Tras 11 días de cautiverio, los geos de la policía liberaron a la niña en un apartamento de Torreguadiaro, cerca de San Roque (Cádiz). De haber llegado más tarde es probable que hubiera sido asesinada, y su cadáver, arrojado al mar. Los secuestradores fueron capturados, juzgados y condenados a prisión, mientras la pequeña Melodie se convertía en una joven estudiante de meteorología en una universidad de Madrid.

"Un negocio que salió mal"

"¿Por qué hicisteis esto?", preguntó un policía a uno de los secuestradores y asesinos de la joven madrileña Anabel Segura. "Fue un negocio que salió mal", respondió él, quitando importancia a su terrible acción.

Anabel Segura, una chica guapa e inteligente, había salido de su casa de La Moraleja el 12 de abril de 1993 para hacer un rato de footing. Estudiante de empresariales, ni siquiera reparó en la furgoneta blanca que le adelantaba y paraba unos metros más adelante. Un hombre forzó a la muchacha a subir al vehículo. Su gritos alertaron al jardinero del Colegio Escandinavo, que vio, impotente, cómo el coche se alejaba a toda velocidad.

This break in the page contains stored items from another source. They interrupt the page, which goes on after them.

(** [mapM] of [result], left to right. *)
Fixpoint map_result {A B} (f : A → result B) (l : list A) : result (list B) :=
  match l with
  | [] => Ok []
  | x :: rest => y ← f x; ys ← map_result f rest; Ok (y :: ys)
  end.

(** [propPart(tre)] for an array of trees. *)
Definition propPart {len} (undef : len) (tre : list (Phylo len)) : result prop_part :=
  trees ← map_result (λ t, reorder undef t Postorder) tre;
  match trees with
  | [] => Throw TypeError
  | t0 :: _ =>
    let nTips := Z.of_nat (length (tipLabel t0)) in
    clades ← propPart2 trees nTips;
    Ok {| partitions := clades.1; number := clades.2; labels := tipLabel t0 |}
  end.

(** ** collapse-singles.js: hasSingles *)

(** [hasSingles(tree)] for one tree. *)
Definition hasSingles {len} (tree : Phylo len) : result bool :=
  rs ← rows (edge tree);
  tab ← tabulate rs.*1;
  Ok (existsb (λ count, bool_decide (count = 1)) tab).

(** [hasSingles(trees)] for an array of trees. *)
Definition hasSingles_each {len} (trees : list (Phylo len)) : result (list bool) :=
  map_result hasSingles trees.

(** ** common-utilities.js: rank *)

(** An integer as a rank.  Ranks are fractions: the method "average" gives
    halves. *)
Definition Z2Qc (z : Z) : Qc := Q2Qc (inject_Z z).

(** The comparator of [nonMissing.sort]: by value, then by index. *)
Definition rank_le (a b : Z * Z) : Prop :=
  a.1 < b.1 ∨ (a.1 = b.1 ∧ a.2 ≤ b.2).

#[global] Instance rank_le_dec : RelDecision rank_le.
Proof. intros a b. unfold rank_le. apply _. Defined.

(** The scan [while (j < nonMissing.length && nonMissing[j].val ===
    nonMissing[i].val) j++]: the length of the run of [v] at the head. *)
Fixpoint same_run (v : Z) (l : list (Z * Z)) : nat :=
  match l with
  | e :: l => if decide (e.1 = v) then S (same_run v l) else O
  | [] => O
  end.

(** [[a[k], a[r]] = [a[r], a[k]]]. *)
Definition swap_ranks (a : list (option Z)) (k r : Z) : list (option Z) :=
  let ar := mjoin (zget a r) in
  let ak := mjoin (zget a k) in
  zset (zset a k ar) r ak.

Section Rank.
(** The values that the successive calls of [Math.random()] return. *)
Variable random : nat → Q.

(** The shuffle of [groupRanks], from [k = groupRanks.length - 1] down to
    1; [calls] counts the calls of [Math.random()]. *)
Definition shuffle_ranks (groupRanks : list (option Z)) (calls : nat)
  : list (option Z) * nat :=
  foldl (λ '(a, calls) k,
           let randIdx := Qfloor (random calls * inject_Z (k + 1)) in
           (swap_ranks a k randIdx, S calls))
        (groupRanks, calls)
        (reverse (seqZ 1 (Z.of_nat (length groupRanks) - 1))).

(** The ranks of one tie group [grp], by position [k - i] in the group. *)
Definition rank_group (tiesMethod : string) (grp : list (Z * Z))
    (st : list (option Qc) * Z * nat)
  : result (list (option Qc) * Z * nat) :=
  let '(ranks, currentRank, calls) := st in
  let groupSize := Z.of_nat (length grp) in
  let store (f : Z → option Qc) :=
    foldl (λ ranks '(d, e), zset ranks e.2 (f d)) ranks
          (zip (seqZ 0 groupSize) grp) in
  if decide (tiesMethod = "first") then
    Ok (store (λ d, Some (Z2Qc (currentRank + d))), currentRank + groupSize, calls)
  else if decide (tiesMethod = "last") then
    Ok (store (λ d, Some (Z2Qc (currentRank + groupSize - 1 - d))),
        currentRank + groupSize, calls)
  else if decide (tiesMethod = "min") then
    Ok (store (λ _, Some (Z2Qc currentRank)), currentRank + groupSize, calls)
  else if decide (tiesMethod = "max") then
    Ok (store (λ _, Some (Z2Qc (currentRank + groupSize - 1))),
        currentRank + groupSize, calls)
  else if decide (tiesMethod = "average") then
    let avg := (Z2Qc currentRank + Z2Qc (groupSize - 1) / Z2Qc 2)%Qc in
    Ok (store (λ _, Some avg), currentRank + groupSize, calls)
  else if decide (tiesMethod = "random") then
    let groupRanks := (λ k, Some (currentRank + k)) <$> seqZ 0 groupSize in
    let '(groupRanks, calls) := shuffle_ranks groupRanks calls in
    Ok (store (λ d, Z2Qc <$> mjoin (zget groupRanks d)),
        currentRank + groupSize, calls)
  else Throw (Error ("Unknown tiesMethod: " +:+ tiesMethod)).

(** The loop [while (i < nonMissing.length)] over the tie groups of the
    sorted entries; every turn takes at least one entry. *)
Fixpoint rank_groups (fuel : nat) (tiesMethod : string) (sorted : list (Z * Z))
    (st : list (option Qc) * Z * nat)
  : result (list (option Qc) * Z * nat) :=
  match sorted, fuel with
  | [], _ => Ok st
  | _ :: _, O => Throw RangeError
  | e :: _, S fuel =>
    let j := same_run e.1 sorted in
    st ← rank_group tiesMethod (take j sorted) st;
    rank_groups fuel tiesMethod (drop j sorted) st
  end.

(** [rank(arr, { naLast, tiesMethod })]; a missing value ([NaN] or [null])
    is [None]. *)
Definition rank (arr : list (option Z)) (naLast : bool) (tiesMethod : string)
  : result (list (option Qc)) :=
  let n := Z.of_nat (length arr) in
  let entries := zip arr (seqZ 0 n) in
  let nonMissing : list (Z * Z) :=
    omap (λ e : option Z * Z, (λ v, (v, e.2)) <$> e.1) entries in
  let missingIndices : list Z :=
    omap (λ e : option Z * Z, if e.1 is None then Some e.2 else None) entries in
  let nonMissing := merge_sort rank_le nonMissing in
  '(ranks, currentRank, _) ←
    rank_groups (length nonMissing) tiesMethod nonMissing
                (replicate (length arr) None, 1, O);
  if naLast then
    Ok (foldl (λ '(ranks, currentRank) i,
                 (zset ranks i (Some (Z2Qc currentRank)), currentRank + 1))
              (ranks, currentRank) missingIndices).1
  else
    let numMissing := Z.of_nat (length missingIndices) in
    let ranks :=
      foldl (λ ranks '(i, m), zset ranks m (Some (Z2Qc (i + 1)))) ranks
            (zip (seqZ 0 numMissing) missingIndices) in
    Ok ((λ r : option Qc, (λ q, q + Z2Qc numMissing)%Qc <$> r) <$> ranks).
End Rank.

(** ** drop-tip.js: the pruning part *)

(** [arr.splice(start, 1)]: a negative [start] counts from the end, a
    [start] past the end removes nothing. *)
Definition splice_one {A} (arr : list A) (start : Z) : list A :=
  let start := if decide (start < 0)
               then Z.max (Z.of_nat (length arr) + start) 0
               else start in
  delete (Z.to_nat start) arr.

(** A rank as a node id: the whole numbers only. *)
Definition whole (r : option Qc) : option Z :=
  r ≫= λ q, if decide (Qden (this q) = 1%positive)
            then Some (Qnum (this q)) else None.

Section DropTipPrune.
Context {len : Type}.
Variables (ladd : len → len → len) (lzero undef : len).
Variable random : nat → Q.

(** [tip.forEach(t => { idx = edge2.indexOf(t);
                        if (idx !== -1) keep[idx] = false; })]. *)
Definition drop_terminal (edge2 tip : list Z) (keep : list bool) : list bool :=
  foldl (λ keep t, if index_of t edge2 is Some idx then zset keep idx false
                   else keep)
        keep tip.

(** The array [sel] of one turn of the loop [while (true)]: the edges
    kept so far that lead to an internal node from which no kept edge
    starts. *)
Definition lost_edges (Ntip : Z) (edge1 edge2 : list Z) (keep : list bool)
  : list Z :=
  let allowed := (filter (λ pk, pk.2 = true) (zip edge1 keep)).*1 in
  (filter (λ ick, ick.2.2 = true ∧ Ntip < ick.2.1 ∧ ick.2.1 ∉ allowed)
          (zip (seqZ 0 (Z.of_nat (length edge1))) (zip edge2 keep))).*1.

(** The loop [while (true)] of [trimInternal].  Every turn but the last
    clears a flag of [keep], so [Nedge] turns always reach the [break]. *)
Fixpoint trim_internal (fuel : nat) (Ntip : Z) (edge1 edge2 : list Z)
    (keep : list bool) : result (list bool) :=
  let sel := lost_edges Ntip edge1 edge2 keep in
  if decide (sel = []) then Ok keep
  else
    match fuel with
    | O => Throw RangeError
    | S fuel =>
      trim_internal fuel Ntip edge1 edge2
                    (foldl (λ keep i, zset keep i false) keep sel)
    end.

(** The entries of [l] whose flag in [keep] is set. *)
Definition kept {A} (keep : list bool) (l : list A) : list A :=
  (filter (λ xk, xk.2 = true) (zip l keep)).*1.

Emilio Muñoz, repartidor en paro, y Cándido Ortiz, fontanero, golpearon a la joven para forzarle a darles información sobre su familia. Querían dinero rápido. Lo que habían planeado era una especie de secuestro exprés. Pero José Segura, director general de la petroquímica Lurgi, y su esposa, Sigrid Follers, estaban fuera. Desconcertados por ese contratiempo, sin infraestructura para mantener un secuestro durante largo tiempo, los dos desalmados circularon durante seis horas sin rumbo hasta llegar a una vieja fábrica de cerámica de Numancia de la Sagra (Toledo). Allí mataron a golpes a la muchacha y enterraron su cadáver en una fosa, bajo la ruinosa factoría.

Pese al fatal desenlace, los desalmados continuaron durante meses llamando a la familia con la pretensión de obtener un suculento rescate. Incluso enviaron una cinta magnetofónica en la que la esposa de Emilio, la churrera de Pantoja (Toledo), se hacía pasar por la secuestrada para transmitir un mensaje desesperado. Eso fue su perdición: la policía emitió la grabación miles de veces por radio y televisión, y acabó obteniendo una pista que condujo hasta los asesinos y hasta el lugar donde estaba enterrado el cadáver. ¡Fueron 900 días de tortura y angustia para la familia Segura!

Ocho años en manos de un pederasta

La joven austriaca Natascha Kampusch escapó el 23 de agosto de 2006 de la casa en la que un pederasta la tuvo retenida durante ocho años. Ocho largos años en los que fue víctima de los abusos y los caprichos de Wolfgang Priklopil, un técnico en electrónica que se suicidó arrojándose al paso de un tren al ver que su rehén había logrado fugarse. Cumplió lo que había prometido a la niña: "Jamás me cogerán vivo".

Natascha había salido de su casa de Viena el 2 de marzo de 1998 para ir a la escuela. Pero un hombre la raptó y se la llevó consigo en una furgoneta blanca. Tenía preparado para ella un zulo bajo su propio domicilio: a 2,5 metros de profundidad, de sólo cinco metros cuadrados, sin ventanas ni luz, cerrado por una puerta de acero.

La niña pasó muchos meses sin poder salir de aquel agujero. Luego, el raptor le permitió subir a la casa, y tres años más tarde hasta el jardín. Más tarde llegó incluso a salir repetidamente a la calle, escoltada siempre por el secuestrador. "Una vez salí corriendo por la puerta del jardín. Me pasó como a esa gente que no puede abandonar su casa aunque esté abierta la puerta. A mí me entró vértigo, no pude ver nada más y regresé tan pronto como pude para que él no se diera cuenta de nada", relató la joven tras recuperar la libertad.

"Me sentía como una gallina encerrada. Era verdaderamente desesperante. Siempre pensaba en cómo hacer para poder escapar. Pero no podía arriesgarme", contó la muchacha en una entrevista en televisión difundida en todo el mundo.

"Cada vez me da más pena. Era un pobre hombre. Todo lo que él me hizo se está alejando de mí. No está desapareciendo, sino que se está alejando, y ahora estoy tratando de vivir una vida normal", dijo Natascha tras conocer el secuestro del pérfido Priklopil, lo que más de uno interpretó como una constatación del síndrome de Estocolmo que padecía por los ocho años de constante contacto con él.